8 In all the inscriptions which refer to these two princes the name occurs in its gentilic, not under its geographical form; and the distinction is obviously intended.

9 The terminal i in Kundašpi and Kuštašpi is the Assyrian genitive case-ending; while for the transition of the initial vi to gu (Assyr. ‑ku) we may compare the Middle-Persian forms Gondopherres, Gondopharos, Guštâsp, etc.; cf. Justi, Iranisches Namenbuch, 372 f.; Geiger and Kuhn, Grundriss der iran. Philol. II.506 f.; Scheftelowitz, Zeitschrift f. vergl. Sprachf. XXXVIII.276; and Meyer, ibid. XLII.16 f.

10 Meyer, Geschichte des Altertums, I.II.601 f.

11 Mitteil. d. Vorderas. Ges., 1897, 216.

12 Cf. Winckler, O.L.Z., 15th Dec. 1906, and M.D.O.G., No. 35 (Dec. 1907); and Meyer, Sitzber. kgl. preuss. Akad. 1908, I. Winckler at first refused, but afterwards accepted, the equation Ḫarrî = Aryans.
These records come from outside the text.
(** * Orchestration core of my-bitburner: allocator, registry, topology diff, mailbox

    A shallow embedding of
    - [src/servers/home/core/resource-allocator.ts]  (Module [Allocator]),
    - [src/servers/home/core/module-registry.ts]     (Module [Registry]),
    - [src/servers/home/core/network-manager.ts]     (Module [Network]),
    - the port helpers of [ns-utils]                 (Module [Mailbox]),
    together with the properties the specification states about them.

    Conventions.  A JavaScript [number] is a double.  The modules named
    above model it by [Z]: every operation the embedded code performs on
    numbers ([+], [-], [Math.min], comparisons) is exact on integers up to
    2^53, so these modules are the code on integral amounts, and what they
    prove about sums and differences is stated for amounts added and
    subtracted exactly.  Module [Doubles] embeds the allocation path once
    more over binary64 values, where the rounding shows.  A JavaScript
    object used as a dictionary ([Record<string, T>]) is a [gmap string T]
    of its own properties, written through [assignNumber] where the key may
    be ["__proto__"]; a [Set] is a [gset]; arrays are lists, and an array of
    objects that is mutated through aliases is a list updated by index. *)

From Corelib Require PrimFloat FloatOps SpecFloat.
From stdpp Require Import base gmap strings list fin_maps sorting.

Open Scope string_scope.
Open Scope list_scope.
Open Scope Z_scope.

(** ** Property assignment on a plain object

    [obj[key] = value] for a [value] that is a number.  On an object built
    by the literal [{}] the statement creates or overwrites an own property,
    with one exception: under the key ["__proto__"] it reaches the accessor
    of [Object.prototype], whose setter ignores a value that is not an
    object, so that no own property is stored and [Object.entries] does not
    show the write. *)
Definition assignNumber {V : Type} (key : string) (value : V) (obj : gmap string V)
  : gmap string V :=
  if bool_decide (key = "__proto__") then obj else <[key := value]> obj.

(** ** Array.prototype.sort

    ECMAScript (2019 and later) requires [sort] to be stable; for a
    comparator that is a consistent ordering the result is therefore the
    unique stable arrangement, which insertion from the right computes:
    an element is placed in front of the first element it does not have to
    follow ([cmp x y <= 0]), so equal elements keep their input order. *)

Fixpoint js_insert {A : Type} (cmp : A → A → Z) (x : A) (l : list A) : list A :=
  match l with
  | [] => [x]
  | y :: l' => if cmp x y <=? 0 then x :: l else y :: js_insert cmp x l'
  end.

Definition js_sort {A : Type} (cmp : A → A → Z) (l : list A) : list A :=
  foldr (js_insert cmp) [] l.

(** Sum of a list of numbers ([reduce((s, x) => s + x, 0)]). *)
Fixpoint sumZ (l : list Z) : Z :=
  match l with
  | [] => 0
  | x :: l' => x + sumZ l'
  end.

(** Work a breadth-first scan still has to do beyond its queue: the
    neighbour lists of the hosts of [universe] not yet discovered. *)
Definition pending (scan : string → list string) (universe discovered : list string)
  : nat :=
  sum_list_with (λ h, if decide (h ∈ discovered) then 0%nat else length (scan h))
    universe.

(** The hosts a scan can reach from ["home"] along [scan]. *)
Inductive reachable (scan : string → list string) : string → Prop :=
  | reachable_home : reachable scan "home"
  | reachable_step h n : reachable scan h → n ∈ scan h → reachable scan n.

Module Allocator.

(** *** Types of [/modules/module-interface] *)

Record ServerResource := mkServer {
  hostname : string;
  totalRam : Z;
  usedRam : Z;
  availableRam : Z;
  isHome : bool;
  isPurchased : bool
}.

Record ResourceRequest := mkRequest {
  moduleName : string;
  priority : Z;
  minRam : Z;
  maxRam : Z;
  preferredServers : option (list string)
}.

Record ResourceAllocation := mkAllocation {
  allocModuleName : string;
  allocatedRam : Z;
  serverAllocations : gmap string Z
}.

(** [server.availableRam = v] on one object. *)
Definition setAvailableRam (v : Z) (s : ServerResource) : ServerResource :=
  mkServer (hostname s) (totalRam s) (usedRam s) v (isHome s) (isPurchased s).

(** *** [buildResourcePool] *)

(** The game as [ns] shows it to the allocator during one call. *)
Record NS := mkNS {
  scan : string → list string;
  hasRootAccess : string → bool;
  getServerMaxRam : string → Z;
  getServerUsedRam : string → Z;
  getPurchasedServers : list string
}.

Definition DEFAULT_RESERVE_HOME_RAM : Z := 32.

(** The [while (queue.length > 0)] loop of the scan; [visited] is the [Set],
    kept as the list of its elements; one unit of [fuel] pays for one
    iteration. *)
Fixpoint buildLoop (fuel : nat) (ns : NS) (reserveHomeRam : Z)
    (visited queue : list string) (pool : list ServerResource)
  : option (list ServerResource) :=
  match queue with
  | [] => Some pool
  | hostname :: rest =>
      match fuel with
      | O => None
      | S fuel' =>
          if bool_decide (hostname ∈ visited)
          then buildLoop fuel' ns reserveHomeRam visited rest pool
          else
            let visited' := visited ++ [hostname] in
            let queue' :=
              rest ++ filter (λ neighbor, neighbor ∉ visited') (scan ns hostname) in
            if negb (hasRootAccess ns hostname)
            then buildLoop fuel' ns reserveHomeRam visited' queue' pool
            else
              let totalRam := getServerMaxRam ns hostname in
              let usedRam := getServerUsedRam ns hostname in
              let isHome := bool_decide (hostname = "home") in
              let isPurchased := bool_decide (hostname ∈ getPurchasedServers ns) in
              let availableRam := totalRam - usedRam in
              let availableRam :=
                if isHome then Z.max 0 (availableRam - reserveHomeRam) else availableRam in
              let pool' :=
                if 0 <? totalRam
                then pool ++ [mkServer hostname totalRam usedRam availableRam isHome isPurchased]
                else pool in
              buildLoop fuel' ns reserveHomeRam visited' queue' pool'
      end
  end.

Definition buildResourcePool (fuel : nat) (ns : NS) (reserveHomeRam : Z)
  : option (list ServerResource) :=
  pool ← buildLoop fuel ns reserveHomeRam [] ["home"] [];
  Some (js_sort (λ a b, availableRam b - availableRam a) pool).

(** *** Comparators of [allocateToModule] *)

(** Default sorting: prefer non-home servers, then by available RAM. *)
Definition cmpDefault (a b : ServerResource) : Z :=
  if negb (eqb (isHome a) (isHome b))
  then (if isHome a then 1 else -1)
  else availableRam b - availableRam a.

(** Sorting with [preferredServers]: preferred first, then as the default. *)
Definition cmpPreferred (preferredSet : gset string) (a b : ServerResource) : Z :=
  let aPreferred := if bool_decide (hostname a ∈ preferredSet) then 1 else 0 in
  let bPreferred := if bool_decide (hostname b ∈ preferredSet) then 1 else 0 in
  if negb (aPreferred =? bPreferred) then bPreferred - aPreferred
  else cmpDefault a b.

(** The comparator a request selects: the preferred one only when
    [preferredServers] is present and non-empty. *)
Definition poolCmp (request : ResourceRequest) : ServerResource → ServerResource → Z :=
  match preferredServers request with
  | Some (p :: ps) => cmpPreferred (list_to_set (p :: ps))
  | _ => cmpDefault
  end.

(** [sortedPool = [...remainingPool]; sortedPool.sort(...)].  The copy is
    shallow: it holds the very objects of [remainingPool].  An object is
    named by its index in [remainingPool]; the sort reads the objects as
    they are when it runs. *)
Definition sortedPool (request : ResourceRequest) (remainingPool : list ServerResource)
  : list (nat * ServerResource) :=
  js_sort (λ a b, poolCmp request a.2 b.2) (imap pair remainingPool).

(** *** The distribution loop *)

Record LoopState := mkLoop {
  loopPool : list ServerResource;
  loopAllocations : gmap string Z;
  totalAllocated : Z
}.

(** [for (const server of sortedPool) { ... }], with its [break] and
    [continue]; [server] is read through its reference when visited. *)
Fixpoint distribute (targetRam : Z) (order : list nat) (st : LoopState) : LoopState :=
  match order with
  | [] => st
  | i :: rest =>
      if targetRam <=? totalAllocated st then st
      else
        match loopPool st !! i with
        | None => distribute targetRam rest st
        | Some server =>
            if availableRam server <=? 0 then distribute targetRam rest st
            else
              let needed := targetRam - totalAllocated st in
              let toAllocate := Z.min needed (availableRam server) in
              if 0 <? toAllocate then
                distribute targetRam rest
                  (mkLoop
                     (<[i := setAvailableRam (availableRam server - toAllocate) server]>
                        (loopPool st))
                     (assignNumber (hostname server) toAllocate (loopAllocations st))
                     (totalAllocated st + toAllocate))
              else distribute targetRam rest st
        end
  end.
(** C2 (P1, I3), amended.  The queue never holds more than its capacity
    [c], the [queueSize] given to [NewWorkerPool].  On a pool that is not
    stopped: while no worker is blocked in its receive, [Submit] appends the
    task and returns [nil] if the queue holds fewer than [c] tasks, and
    returns [ErrQueueFull], leaving the pool as it was, if it holds [c]; so
    from such a state submissions that fill the queue are all accepted and
    one more is refused.  When workers are blocked in the receive, which is
    only the case with an empty queue, the task is handed to the one that has
    waited longest and [Submit] returns [nil], the queue staying empty; with
    [c = 0] this is the one way a task is accepted.  With [c >= 1] a full
    queue always means [ErrQueueFull]. *)
Theorem C2_submit_backpressure parentDone numOfWorkers queueSize hook
    p0 ls p tr task :
  NewWorkerPool parentDone numOfWorkers queueSize hook = Done p0 →
  run ls p0 = Done (p, tr) →
  taskQueueCap p = Z.to_nat queueSize ∧
  length (taskQueue p) ≤ taskQueueCap p ∧
  (isStopped p = false →
   (taskQueueRecvq p = [] →
    (length (taskQueue p) < taskQueueCap p →
     Submit task p =
       Done (None, set_taskQueue (taskQueue p ++ [task]) p)) ∧
    (length (taskQueue p) = taskQueueCap p →
     Submit task p = Done (Some ErrQueueFull, p)) ∧
    (mu p = None → ∀ ts,
       length (taskQueue p) + length ts = taskQueueCap p →
       run (LSubmit <$> (ts ++ [task])) p =
         Done (set_taskQueue (taskQueue p ++ ts) p,
               ((λ t, EvSubmit t None) <$> ts) ++
               [EvSubmit task (Some ErrQueueFull)]))) ∧
   (∀ w r, taskQueueRecvq p = w :: r →
      taskQueue p = [] ∧ workers p !! w = Some WParked ∧
      Submit task p =
        Done (None, set_taskQueueRecvq r (set_worker w (WTask task) p))) ∧
   (0 < taskQueueCap p → length (taskQueue p) = taskQueueCap p →
    Submit task p = Done (Some ErrQueueFull, p))).
Proof.
  intros Hnew Hrun.
  destruct (reach_facts _ _ _ _ _ _ _ _ Hnew Hrun) as (HI & _ & _ & _).
  destruct (run_frame _ _ _ _ Hrun) as (Hcap & _ & _).
  apply NewWorkerPool_eq in Hnew as [_ ->]. simpl in Hcap.
  split_and!; [done|by apply inv_cap|]. intros Hs.
  pose proof (open_when_not_stopped p HI Hs) as Hc.
  split_and!.
  - intros Hr. split_and!.
    + intros Hlt. unfold Submit, chansend_nb. rewrite Hs, Hc, Hr.
      by destruct (Nat.ltb_spec (length (taskQueue p)) (taskQueueCap p));
        [|lia].
    + by apply submit_full.
    + intros Hmu ts Hlen. rewrite fmap_app, run_app, submit_burst by (done || lia).
      simpl. rewrite Hmu, submit_full
        by (simpl; try done; rewrite length_app; lia).
      done.
  - intros w r Hr. destruct (recvq_head_parked _ _ _ HI Hr) as (Hw & Hq & _).
    split_and!; [done..|]. unfold Submit, chansend_nb. by rewrite Hs, Hc, Hr.
  - intros Hpos Hlen. apply submit_full; try done.
    destruct (taskQueueRecvq p) as [|w r] eqn:Hr; [done|].
    destruct (recvq_head_parked _ _ _ HI Hr) as (_ & Hq & _).
    rewrite Hq in Hlen. simpl in Hlen. lia.
Qed.

(** C3 (I4): the pool has exactly [numOfWorkers] workers; [Stop], standing at
    [Wait], cannot return while one of them has not exited; and in every
    state reached after a [Stop] call has returned, all [numOfWorkers]
    workers have exited, each having executed its [Done()] once. *)
Theorem C3_stop_waits_for_workers parentDone numOfWorkers queueSize hook
    p0 ls p tr :
  NewWorkerPool parentDone numOfWorkers queueSize hook = Done p0 →
  run ls p0 = Done (p, tr) →
  length (workers p) = Z.to_nat numOfWorkers ∧
  (mu p = Some SWait →
   (∃ w s, workers p !! w = Some s ∧ s ≠ WExited) →
   step LStop p = Blocked) ∧
  (stops tr ≠ [] →
   Forall (λ s, s = WExited) (workers p) ∧
   length (exits tr) = Z.to_nat numOfWorkers).
Proof.
  intros Hnew Hrun.
  destruct (reach_facts _ _ _ _ _ _ _ _ Hnew Hrun) as (HI & _ & _ & Hsr).
  destruct (reach_exits _ _ _ _ _ _ _ _ Hnew Hrun) as (Hlen & Hex).
  split_and!; [done| |].
  - intros Hmu (w & s & Hw & Hs). simpl. unfold Stop. rewrite Hmu.
    destruct (workerWaitGroup p) eqn:Hn; [|done]. exfalso. apply Hs.
    rewrite (inv_wg _ HI) in Hn. apply live_zero_exited in Hn.
    by eapply exited_lookup.
  - intros Hst. pose proof (stop_returned_inert _ _ HI Hsr Hst) as (_ & HF & _).
    split; [done|]. unfold exits_counted in Hex.
    apply live_zero_exited in HF. lia.
Qed.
13 This is clear from the non-Iranian character of the Mitannian speech, as represented in one of Tushratta's letters from Tell Amarna. In spite of Scheftelowitz's attempt to prove it Aryan (Z. f. vergl. Sprachf., XXXVIII.260 ff.), it has been shown by Bloomfield to be totally non-Indo‑European (Amer. Journ. of Philol., XXV.4 ff.); cf. also Meyer, Z. f. vergl. Sprachf., XLII.21; Hall (Anc. Hist. of the Near East, p201) suggests that the ruling caste in Mitanni were 'barons' of the usual Iranian type. The success of the Aryan invaders may in large part be traced to their greater mobility. That they were a 'Reitervolk' is clear from the numerous Iranian proper names which include asva (aspa), 'horse,' as a component (cf. Justi, Iran. Namenbuch, p486; Meyer, Geschichte, I.II.579). With their appearance the horse suddenly becomes the beast of burden throughout Western Asia; before that time 'the ass of the mountain' was a great rarity, the earliest reference to it occurring in the age of Hammurabi at the beginning of the second millennium (cf. Ungnad, O.L.Z., 1907, 638 f.).

14 The Eastern Kummukhians and their allies, the Kurkhê, who were defeated by Tiglath-pileser I (see above n5), were under princes of Hittite extraction; this is clear from the proper names 'Shadi-Teshub, the son of Khattushar,' and 'Kili-Teshub, the son of Kali-Teshub' (cf. Hommel, Grundriss der Geogr. und Gesch. des alt. Orients, I.43). The occurrence of the name of the Hittite-Mitannian weather-god (Teshub) cannot be regarded as a Mitannian survival in view of the purely Hittite name Khattushar (cf. Khattusil, Eg. Khetasar, the contemporary of Rameses II).